The church is a single-nave, rectangular long church. The roof structure is supported by four corner pillars and has no additional supports in the interior. The wall panels are clamped between the corner pillars and supported by additional posts. Around the church there is an arc with small arcs to the north, south, and west. The main entrance is on the west. In 1928, the remains of a decorated archivolt were discovered above the entrance, between the pillars. The outer layer of the building forms a wooden shingle façade that clad the walls as well as the roof and the corner pillars. The church construction is (for the most part) like other well-known stave churches of this size, but the solutions and work stand out in a somewhat shallow design. There is also very little decoration in the form of elaborate details and sheds on the oldest parts of the church.

When the church was first built, it was a simple small single-nave long church in stave-work, measuring less than 40 m2. This was probably a common size of village stave churches in Norway during the Middle Ages. The nave measured 6.3x5.3 m and the choir was 2.2 m wide. The first choir was demolished in the 17th century, but there is a sign of it in the building. The roof of the choir was somewhat lower than that of the church. The choir probably had no more than 6 m2 of floor space. The church did not initially have open-air corridors surrounding it, but it did have a tower on the roof in the middle of the building the start.

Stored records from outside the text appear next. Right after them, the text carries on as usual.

(* ===== verification/DynDataUtils.v ===== *)
(** Utilities on DynamicData (common/protobuf2dds/srcCxx/DynamicDataUtils.cpp):
    aliases of types, the kinds of members, and the setters that narrow a value
    to the type of its member. *)
From Stdlib Require Import ZArith Lia.
From stdpp Require Import base strings list option.
From S2P Require Import Prelude DynHelpers.

#[local] Open Scope list_scope.
#[local] Open Scope Z_scope.

Inductive DDS_TCKind :=
  | DDS_TK_NULL | DDS_TK_SHORT | DDS_TK_LONG | DDS_TK_USHORT | DDS_TK_ULONG | DDS_TK_FLOAT
  | DDS_TK_DOUBLE | DDS_TK_BOOLEAN | DDS_TK_CHAR | DDS_TK_OCTET | DDS_TK_STRUCT | DDS_TK_UNION
  | DDS_TK_ENUM | DDS_TK_STRING | DDS_TK_SEQUENCE | DDS_TK_ARRAY | DDS_TK_ALIAS | DDS_TK_LONGLONG
  | DDS_TK_ULONGLONG | DDS_TK_LONGDOUBLE | DDS_TK_WCHAR | DDS_TK_WSTRING | DDS_TK_VALUE
  | DDS_TK_SPARSE.

#[export] Instance DDS_TCKind_eq_dec : EqDecision DDS_TCKind.
Proof. solve_decision. Defined.

(** DDS_TypeCode; [None] is an exception (or a null content type). *)
Class TypeCodes (TC : Type) := {
  TypeCode_kind : TC → option DDS_TCKind;
  TypeCode_content_type : TC → option TC
}.

(** The types of DDS that hold a number.  A float is its bit pattern, a boolean
    0 or 1. *)
Inductive scalar :=
  | Short | Long | LongLong | UShort | ULong | ULongLong | Float | Double | Boolean | Char | Octet.

Definition scalar_min (g : scalar) : Z :=
  match g with
  | Short => - 2 ^ 15 | Long => - 2 ^ 31 | LongLong => - 2 ^ 63 | Char => - 2 ^ 7
  | _ => 0
  end.
Definition scalar_max (g : scalar) : Z :=
  match g with
  | Short => 2 ^ 15 - 1 | Long => 2 ^ 31 - 1 | LongLong => 2 ^ 63 - 1 | UShort => 2 ^ 16 - 1
  | ULong | Float => 2 ^ 32 - 1 | ULongLong | Double => 2 ^ 64 - 1 | Boolean => 1
  | Char => 2 ^ 7 - 1 | Octet => 2 ^ 8 - 1
  end.

(** A static_cast to the type. *)
Definition cast (g : scalar) (v : Z) : Z :=
  (v - scalar_min g) mod (scalar_max g - scalar_min g + 1) + scalar_min g.

(** struct DDS_DynamicDataMemberInfo, as far as the code reads it. *)
Record member_info := MemberInfo {
  mi_name : string; mi_id : Z; mi_element_count : Z; mi_element_kind : DDS_TCKind
}.

(** DDS_DynamicData by member id: return codes, values, and the object after a
    set. *)
Class DynScalars (D : Type) := {
  get_scalar : scalar → D → Z → Z * Z;
  set_scalar : scalar → D → Z → Z → Z * D;
  set_byte_array : seq_kind → D → Z → Z → list Z → Z * D
}.

Class DynMembers (D TC : Type) := {
  info_by_name : D → string → Z * member_info;
  type_by_id : D → Z → Z * TC
}.

Section operations.
Context {D TC : Type} {TT : TypeCodes TC} {DS : DynScalars D} {DM : DynMembers D TC}.

(** The result and the two reference parameters afterwards; [None]: out of
    fuel. *)
Fixpoint resolve_type_code (fuel : nat) (type_code : TC) (type_code_kind : DDS_TCKind)
    : option (bool * TC * DDS_TCKind) :=
  match TypeCode_kind type_code with
  | None => Some (false, type_code, type_code_kind)
  | Some DDS_TK_ALIAS =>
      match TypeCode_content_type type_code with
      | None => Some (false, type_code, type_code_kind)
      | Some content_tc =>
          match fuel with
          | O => None
          | S fuel =>
              r ← resolve_type_code fuel content_tc DDS_TK_ALIAS;
              Some (if (r.1.1 : bool) then r else (false, r.1.2, type_code_kind))
          end
      end
  | Some tc_kind => Some (true, type_code, tc_kind)
  end.

(** The result; with it the information, the type and its kind. *)
Definition get_member_info (fuel : nat) (data : D) (member_name : string)
    : option (bool * option (member_info * TC * DDS_TCKind)) :=
  let i := info_by_name data member_name in
  if negb (i.1 =? DDS_RETCODE_OK) then Some (false, None)
  else
    let t := type_by_id data (mi_id i.2) in
    if negb (t.1 =? DDS_RETCODE_OK) then Some (false, None)
    else
      r ← resolve_type_code fuel t.2 DDS_TK_NULL;
      Some (r.1.1, if (r.1.1 : bool) then Some (i.2, r.1.2, r.2) else None).

(** A setter of DDS: whether it succeeded, and the data. *)
Definition ok_of (r : Z * D) : bool * D := (r.1 =? DDS_RETCODE_OK, r.2).

Definition set_fuzzy_long (data : D) (member_id : Z) (member_kind : DDS_TCKind) (value : Z) : bool * D :=
  match member_kind with
  | DDS_TK_SHORT =>
      if (value <? scalar_min Short) || (scalar_max Short <? value) then (false, data)
      else ok_of (set_scalar Short data member_id (cast Short value))
  | DDS_TK_CHAR =>
      if (value <? scalar_min Char) || (scalar_max Char <? value) then (false, data)
      else ok_of (set_scalar Char data member_id (cast Char value))
  | _ => ok_of (set_scalar Long data member_id value)
  end.

Definition set_fuzzy_ulong (data : D) (member_id : Z) (member_kind : DDS_TCKind) (value : Z) : bool * D :=
  match member_kind with
  | DDS_TK_USHORT =>
      if scalar_max UShort <? value then (false, data)
      else ok_of (set_scalar UShort data member_id (cast UShort value))
  | DDS_TK_OCTET =>
      if scalar_max Octet <? value then (false, data)
      else ok_of (set_scalar Octet data member_id (cast Octet value))
  | _ => ok_of (set_scalar ULong data member_id value)
  end.

Definition set_fuzzy_bytes (fuel : nat) (data : D) (member_id : Z) (member_tc : TC) (value : list Z)
    (value_len : Z) : option (bool * D) :=
  match TypeCode_content_type member_tc with
  | None => Some (false, data)
  | Some el_tc =>
      r ← resolve_type_code fuel el_tc DDS_TK_NULL;
      if negb r.1.1 then Some (false, data)
      else
        Some (ok_of (set_byte_array (match r.2 with DDS_TK_CHAR => CharSeq | _ => OctetSeq end)
                       data member_id value_len value))
  end.
End operations.

(** * Specifications *)
Section theorems.
Context {D TC : Type} {TT : TypeCodes TC} {DS : DynScalars D}.

(** A chain of aliases ends: the content of an alias is a simpler type. *)
Class AliasLaw := {
  alias_depth : TC → nat;
  alias_content : ∀ tc c, TypeCode_kind tc = Some DDS_TK_ALIAS → TypeCode_content_type tc = Some c →
    (alias_depth c < alias_depth tc)%nat
}.

(** The type behind the aliases. *)
Inductive resolves : TC → TC → DDS_TCKind → Prop :=
  | resolves_here tc k : TypeCode_kind tc = Some k → k ≠ DDS_TK_ALIAS → resolves tc tc k
  | resolves_alias tc c t k : TypeCode_kind tc = Some DDS_TK_ALIAS → TypeCode_content_type tc = Some c →
      resolves c t k → resolves tc t k.

Lemma resolve_type_code_lemma {AL : AliasLaw} fuel tc out :
  (alias_depth tc ≤ fuel)%nat →
  ∃ b t k, resolve_type_code fuel tc out = Some (b, t, k)
    ∧ if (b : bool) then resolves tc t k else k = out ∧ ∀ t' k', ¬ resolves tc t' k'.
Proof.
  revert tc out. induction fuel as [|fuel IH]; intros tc out Hf; cbn [resolve_type_code];
    destruct (TypeCode_kind tc) as [kind|] eqn:Hk.
  2, 4: eexists _, _, _; split; [done|]; split; [done|]; intros t' k' Hr; inversion Hr; congruence.
  all: destruct (decide (kind = DDS_TK_ALIAS)) as [->|Hna];
    [|by exists true, tc, kind; split; [by destruct kind | by apply resolves_here]].
  all: destruct (TypeCode_content_type tc) as [c|] eqn:Hc;
    [|by eexists _, _, _; split; [done|]; split; [done|]; intros t' k' Hr; inversion Hr; congruence].
  all: pose proof (alias_content tc c Hk Hc).
  { lia. }
  destruct (IH c DDS_TK_ALIAS) as (b & t & k & Hr & Hb); [lia|]. rewrite Hr. cbn.
  destruct b; eexists _, _, _; (split; [reflexivity|]); cbn.
  - by eapply resolves_alias.
  - destruct Hb as [_ Hno]. split; [done|]. intros t' k' Hres. inversion Hres as [|? c' ? ? ? Hc' Hres']; subst.
    { congruence. }
    rewrite Hc in Hc'. injection Hc' as ->. by eapply Hno.
Qed.

(** C38: the resolution of aliases ends, and it finds the first type of the
    chain that is not an alias; when there is none it fails and leaves the kind
    it was given. *)
Theorem resolve_type_code_spec {AL : AliasLaw} fuel tc out :
  (alias_depth tc ≤ fuel)%nat →
  ∃ b t k, resolve_type_code fuel tc out = Some (b, t, k)
    ∧ if (b : bool) then resolves tc t k else k = out ∧ ∀ t' k', ¬ resolves tc t' k'.
Proof. apply resolve_type_code_lemma. Qed.

(** The type of the member a value is narrowed to. *)
Definition signed_target (k : DDS_TCKind) : scalar :=
  match k with DDS_TK_SHORT => Short | DDS_TK_CHAR => Char | _ => Long end.
Definition unsigned_target (k : DDS_TCKind) : scalar :=
  match k with DDS_TK_USHORT => UShort | DDS_TK_OCTET => Octet | _ => ULong end.

Definition fits (g : scalar) (v : Z) : Prop := scalar_min g <= v <= scalar_max g.
#[export] Instance fits_dec g v : Decision (fits g v).
Proof. unfold fits. apply _. Defined.

Lemma cast_fits g v : fits g v → cast g v = v.
Proof. intros [H1 H2]. unfold cast. rewrite Z.mod_small by lia. lia. Qed.

Lemma set_fuzzy_long_lemma (data : D) member_id k v :
  is_s32 v →
  set_fuzzy_long data member_id k v =
    if decide (fits (signed_target k) v)
    then ok_of (set_scalar (signed_target k) data member_id v)
    else (false, data).
Proof.
  intros Hv. unfold set_fuzzy_long, signed_target.
  destruct k; cbn [signed_target]; try (rewrite decide_True; [done|]; unfold fits, is_s32 in *; cbn in *; lia);
    case_decide as Hf; unfold fits in Hf.
  all: repeat match goal with
       | |- context [?a <? ?b] => destruct (Z.ltb_spec a b)
       end; cbn [orb]; try lia; try done; by rewrite cast_fits.
Qed.

Lemma set_fuzzy_ulong_lemma (data : D) member_id k v :
  is_u32 v →
  set_fuzzy_ulong data member_id k v =
    if decide (fits (unsigned_target k) v)
    then ok_of (set_scalar (unsigned_target k) data member_id v)
    else (false, data).
Proof.
  intros Hv. unfold set_fuzzy_ulong, unsigned_target.
  destruct k; cbn [unsigned_target]; try (rewrite decide_True; [done|]; unfold fits, is_u32 in *; cbn in *; lia);
    case_decide as Hf; unfold fits, is_u32 in *.
  all: match goal with
       | |- context [?a <? ?b] => destruct (Z.ltb_spec a b)
       end; cbn in *; try lia; try done; by rewrite cast_fits.
Qed.

(** Narrowing.  A number is stored in a member of a narrower type only if
    it fits, and then unchanged; otherwise the setter fails and leaves the data.
    Both for the signed and for the unsigned numbers. *)
Theorem set_fuzzy_spec (data : D) member_id k v :
  (is_s32 v →
     set_fuzzy_long data member_id k v =
       if decide (fits (signed_target k) v)
       then ok_of (set_scalar (signed_target k) data member_id v)
       else (false, data))
  ∧ (is_u32 v →
     set_fuzzy_ulong data member_id k v =
       if decide (fits (unsigned_target k) v)
       then ok_of (set_scalar (unsigned_target k) data member_id v)
       else (false, data)).
Proof. split; [apply set_fuzzy_long_lemma | apply set_fuzzy_ulong_lemma]. Qed.
End theorems.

Simple stave churches like this one have a construction where bottom sleepers lie on a stone wall and are tied together in the corner by standing corner staves. At the upper end of the corner rods, the rod leg is tapped in. Between the bottom villa and the stave floor are the wall planks that are fastened in quadrants with tongue and groove. The upper corners are reinforced with knees made of angular wax, often taken from the transition between trunk and root. The roof construction is made up of reinforced rafters, cock beams and knees, fastened to the pole. This is how the Eidsborg church is built, but unlike other stave churches, the bottom villas in the Eidsborg church are not lathed over one another in the corner, but only seen next to each other and held together by the corner staff. This is a less stable construction than usual, something that may indicate that less experienced stave church builders were on the work team who set up the oldest part of the church. On the bottom villas, there is a clear ax mark after counting, both on the outside and inside. This is also an unusual feature because in other stave churches, all such marks are plastered away so that the walls are smooth, especially on the inside.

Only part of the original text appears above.